ADOLESCENT FANTASY AND REALITY, THE BORN AGAIN PRIEST

...........metronomic crashing of the elements, the sea............approximating to the general flow of mental noise.............sterile hospital style atmosphere..............

A revelation of her hand. A hand by the hem of a white cotton dress. White cotton on recently forming breasts, tight over her stomach, virgin, unsoiled.

.............Would, could the dress redden?.............furtive glances for other.............earlier recollections on naivety..............

A smell of ether.............I feel the rusted barbed wire fence, the heavy over painted white institutional door that doesn’t invite thoughts of another side...............I see and feel the cold fluorescent light burning on............burning on cold and all that’s left in my mind is the echo of the word please...............Please..............and, again, something, an idea crosses my mind that becomes more pleasurable than the pain of emotion and it could just be that, to watch her tongue turn blue could become far more pleasurable than the possibility of making love.

...........and then turned a small chromed lever.
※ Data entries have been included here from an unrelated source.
(** * A shallow embedding of [telegram-bot/bot_functions/main.py]

    The module is a thin client of the Telegram bot HTTP API.  Three classes
    matter: [Bot] (the client), [UpdateChat] (an incoming webhook update,
    with the command extractor [get_command]) and [SentChat] (the handle
    returned by [send_message]).

    Modelling choices, all read off the source:
    - a Python [str] is a sequence of Unicode code points, here [list N];
      [len], slicing and [strip] work on code points;
    - a payload is what [json.loads] produces: [None], [bool], [int], [str],
      [list] and [dict] with string keys.  A [dict] keeps insertion order and
      the source reads it by position ([tuple(update.items())[1]]), so it is
      an association list; a Python dict is such a list with pairwise
      distinct keys.  JSON numbers with a fraction (Python [float]) are left
      out of the value type;
    - a Python exception is a value of [exn], a call that may raise returns
      a [result];
    - [requests.post(...).json()] is one step against a remote server that
      is a parameter of the model; the requests made are kept in a trace. *)

From Stdlib Require Import List ZArith NArith Bool Ascii String Lia.
From Stdlib Require DecimalString.
Import ListNotations.

Set Warnings "-register-all".

Local Open Scope Z_scope.

(** ** Python strings *)

Definition pystr := list N.

(** An ASCII literal of the source as a Python string. *)
Definition str (s : string) : pystr :=
  map N_of_ascii (list_ascii_of_string s).

Arguments str s%_string.

Fixpoint str_eqb (a b : pystr) : bool :=
  match a, b with
  | [], [] => true
  | x :: a', y :: b' => N.eqb x y && str_eqb a' b'
  | _, _ => false
  end.

(** [str.isspace] on one code point: the characters CPython's
    [_PyUnicode_IsWhitespace] accepts. *)
Definition isspace (c : N) : bool :=
  ((9 <=? c) && (c <=? 13) || (28 <=? c) && (c <=? 32)
   || (c =? 133) || (c =? 160) || (c =? 5760)
   || (8192 <=? c) && (c <=? 8202)
   || (c =? 8232) || (c =? 8233) || (c =? 8239) || (c =? 8287)
   || (c =? 12288))%N.

Fixpoint lstrip (s : pystr) : pystr :=
  match s with
  | c :: s' => if isspace c then lstrip s' else s
  | [] => []
  end.

Definition rstrip (s : pystr) : pystr := rev (lstrip (rev s)).

(** [s.strip()]: leading, then trailing white space removed. *)
Definition strip (s : pystr) : pystr := rstrip (lstrip s).

(** ** Slices

    [l[lo:hi]] and [l[lo:]] with Python's treatment of negative and
    out-of-range bounds ([PySlice_AdjustIndices], step 1). *)

Definition adjust_index (len i : Z) : Z :=
  if i <? 0 then Z.max (i + len) 0 else Z.min i len.

Definition slice {A} (l : list A) (lo hi : Z) : list A :=
  let n := Z.of_nat (List.length l) in
  let lo' := adjust_index n lo in
  let hi' := adjust_index n hi in
  firstn (Z.to_nat (hi' - lo')) (skipn (Z.to_nat lo') l).

Definition slice_from {A} (l : list A) (lo : Z) : list A :=
  skipn (Z.to_nat (adjust_index (Z.of_nat (List.length l)) lo)) l.

(** ** Values and exceptions *)

Inductive value : Type :=
| VNone
| VBool (b : bool)
| VInt (z : Z)
| VStr (s : pystr)
| VList (l : list value)
| VDict (d : list (pystr * value)).

Definition dict := list (pystr * value).

(** The exceptions.  The first four are the built-in ones the module's
    expressions raise.  [RequestError] stands for whatever the HTTP
    transport raises.  [MalformedPayload] and [MissingCredential] are the
    error kinds of the specification's taxonomy: no statement of the source
    raises them. *)
Inductive exn : Type :=
| IndexError
| KeyError
| AttributeError
| TypeError
| RequestError
| MalformedPayload
| MissingCredential.

Inductive result (A : Type) : Type :=
| Ok (a : A)
| Raise (e : exn).

Arguments Ok {A} a.
Arguments Raise {A} e.

Definition bind {A B} (r : result A) (k : A -> result B) : result B :=
  match r with
  | Ok a => k a
  | Raise e => Raise e
  end.

Notation "x <- c ;; k" := (bind c (fun x => k))
  (at level 61, c at next level, right associativity).

(** ** Dictionaries and the operations the module applies to values *)

Fixpoint lookup (k : pystr) (d : dict) : option value :=
  match d with
  | [] => None
  | (k', v) :: d' => if str_eqb k k' then Some v else lookup k d'
  end.

(** Assignment of a key: an existing key keeps its place and takes the new
    value, a new key goes last.  A dict display [{k1: v1, ...}] assigns its
    items from left to right. *)
Fixpoint dict_set (k : pystr) (v : value) (d : dict) : dict :=
  match d with
  | [] => [(k, v)]
  | (k', v') :: d' =>
      if str_eqb k k' then (k', v) :: d' else (k', v') :: dict_set k v d'
  end.

Definition dict_display (items : list (pystr * value)) : dict :=
  fold_left (fun d kv => dict_set (fst kv) (snd kv) d) items [].

Definition dict_get (d : dict) (k : pystr) (default : value) : value :=
  match lookup k d with
  | Some v => v
  | None => default
  end.

(** [x.get(k, default)]: of the JSON types only [dict] has the attribute. *)
Definition py_get (x : value) (k : pystr) (default : value) : result value :=
  match x with
  | VDict d => Ok (dict_get d k default)
  | _ => Raise AttributeError
  end.

(** [x[k]] with a string key. *)
Definition py_item (x : value) (k : pystr) : result value :=
  match x with
  | VDict d => match lookup k d with Some v => Ok v | None => Raise KeyError end
  | _ => Raise TypeError
  end.

(** [x[0]]. A dict from JSON has string keys only, so [0] is a missing key. *)
Definition py_first (x : value) : result value :=
  match x with
  | VList (v :: _) => Ok v
  | VList [] => Raise IndexError
  | VStr (c :: _) => Ok (VStr [c])
  | VStr [] => Raise IndexError
  | VDict _ => Raise KeyError
  | _ => Raise TypeError
  end.

(** [x + n] and [x - n] for an [int] constant [n]; [bool] is a subclass of
    [int]. *)
Definition py_add_int (x : value) (n : Z) : result Z :=
  match x with
  | VInt z => Ok (z + n)
  | VBool b => Ok ((if b then 1 else 0) + n)
  | _ => Raise TypeError
  end.

(** [x[lo:hi]].  Slicing a dict raises ([TypeError] before Python 3.12,
    [KeyError] from 3.12 on, where slices are hashable). *)
Definition py_slice (x : value) (lo hi : Z) : result value :=
  match x with
  | VStr s => Ok (VStr (slice s lo hi))
  | VList l => Ok (VList (slice l lo hi))
  | _ => Raise TypeError
  end.

Definition py_slice_from (x : value) (lo : Z) : result value :=
  match x with
  | VStr s => Ok (VStr (slice_from s lo))
  | VList l => Ok (VList (slice_from l lo))
  | _ => Raise TypeError
  end.

(** [x.strip()]. *)
Definition py_strip (x : value) : result value :=
  match x with
  | VStr s => Ok (VStr (strip s))
  | _ => Raise AttributeError
  end.

(** [x == "literal"] / [x != "literal"]. *)
Definition py_eq_str (x : value) (s : pystr) : bool :=
  match x with
  | VStr t => str_eqb t s
  | _ => false
  end.

(** [tuple(d.items())[i]]. *)
Definition items_nth (d : dict) (i : nat) : result (pystr * value) :=
  match nth_error d i with
  | Some kv => Ok kv
  | None => Raise IndexError
  end.

(** [x.items()] as a sequence of pairs. *)
Definition py_items (x : value) : result dict :=
  match x with
  | VDict d => Ok d
  | _ => Raise AttributeError
  end.

(** ** [json.dumps] with its default arguments

    [ensure_ascii=True], separators [", "] and [": "]. *)

Definition hex_digit (n : N) : N :=
  (if n <? 10 then 48 + n else 87 + n)%N.

Definition u_escape (n : N) : pystr :=
  ([92; 117; hex_digit (n / 4096 mod 16); hex_digit (n / 256 mod 16);
    hex_digit (n / 16 mod 16); hex_digit (n mod 16)])%N.

Definition escape_char (c : N) : pystr :=
  (if c =? 34 then [92; 34]
   else if c =? 92 then [92; 92]
   else if c =? 10 then [92; 110]
   else if c =? 13 then [92; 114]
   else if c =? 9 then [92; 116]
   else if c =? 8 then [92; 98]
   else if c =? 12 then [92; 102]
   else if (32 <=? c) && (c <=? 126) then [c]
   else if c <? 65536 then u_escape c
   else
     let v := c - 65536 in
     u_escape (N.lor 55296 (N.land (N.shiftr v 10) 1023))
       ++ u_escape (N.lor 56320 (N.land v 1023)))%N.

Definition json_string (s : pystr) : pystr :=
  [34%N] ++ flat_map escape_char s ++ [34%N].

Definition decimal (z : Z) : pystr :=
  str (DecimalString.NilZero.string_of_int (Z.to_int z)).

Fixpoint join (sep : pystr) (l : list pystr) : pystr :=
  match l with
  | [] => []
  | [x] => x
  | x :: l' => x ++ sep ++ join sep l'
  end.

Fixpoint json_dumps (v : value) : pystr :=
  match v with
  | VNone => str "null"
  | VBool true => str "true"
  | VBool false => str "false"
  | VInt z => decimal z
  | VStr s => json_string s
  | VList l => str "[" ++ join (str ", ") (map json_dumps l) ++ str "]"
  | VDict d =>
      str "{"
        ++ join (str ", ")
             (map (fun kv => json_string (fst kv) ++ str ": " ++ json_dumps (snd kv)) d)
        ++ str "}"
  end.

(** ** The network

    A request is the URL and the [json=] body of a [requests.post]; the
    remote server answers from the requests seen so far.  [IO] threads the
    trace of requests; an exception leaves the trace as it was when it was
    raised. *)

Record request := { url : pystr; json : value }.

Definition trace := list request.

Definition IO (A : Type) := trace -> result A * trace.

Definition io_ret {A} (r : result A) : IO A := fun tr => (r, tr).

Definition io_bind {A B} (m : IO A) (k : A -> IO B) : IO B :=
  fun tr =>
    match m tr with
    | (Ok a, tr') => k a tr'
    | (Raise e, tr') => (Raise e, tr')
    end.

Section Remote.

Variable remote : trace -> request -> result value.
A whine of electricity. The table stretched, pulling the spread-eagled youth tight in his fetters, lifting his back sharply from the worn and heavily grained wood, his naked body presented to perfection for the application of the tortures to follow...........both taut and flexible elements..............rope replacing the gentle touch so that............no guilt need be felt..............in dream realms of attractive pain.............a victim's revenge..............a delicate armour of brain circuits all too easily fused.............


You should have seen me when I was really down. I had tried, but I had failed and it’s a shame. Affection, tenderness, just another wasted tear.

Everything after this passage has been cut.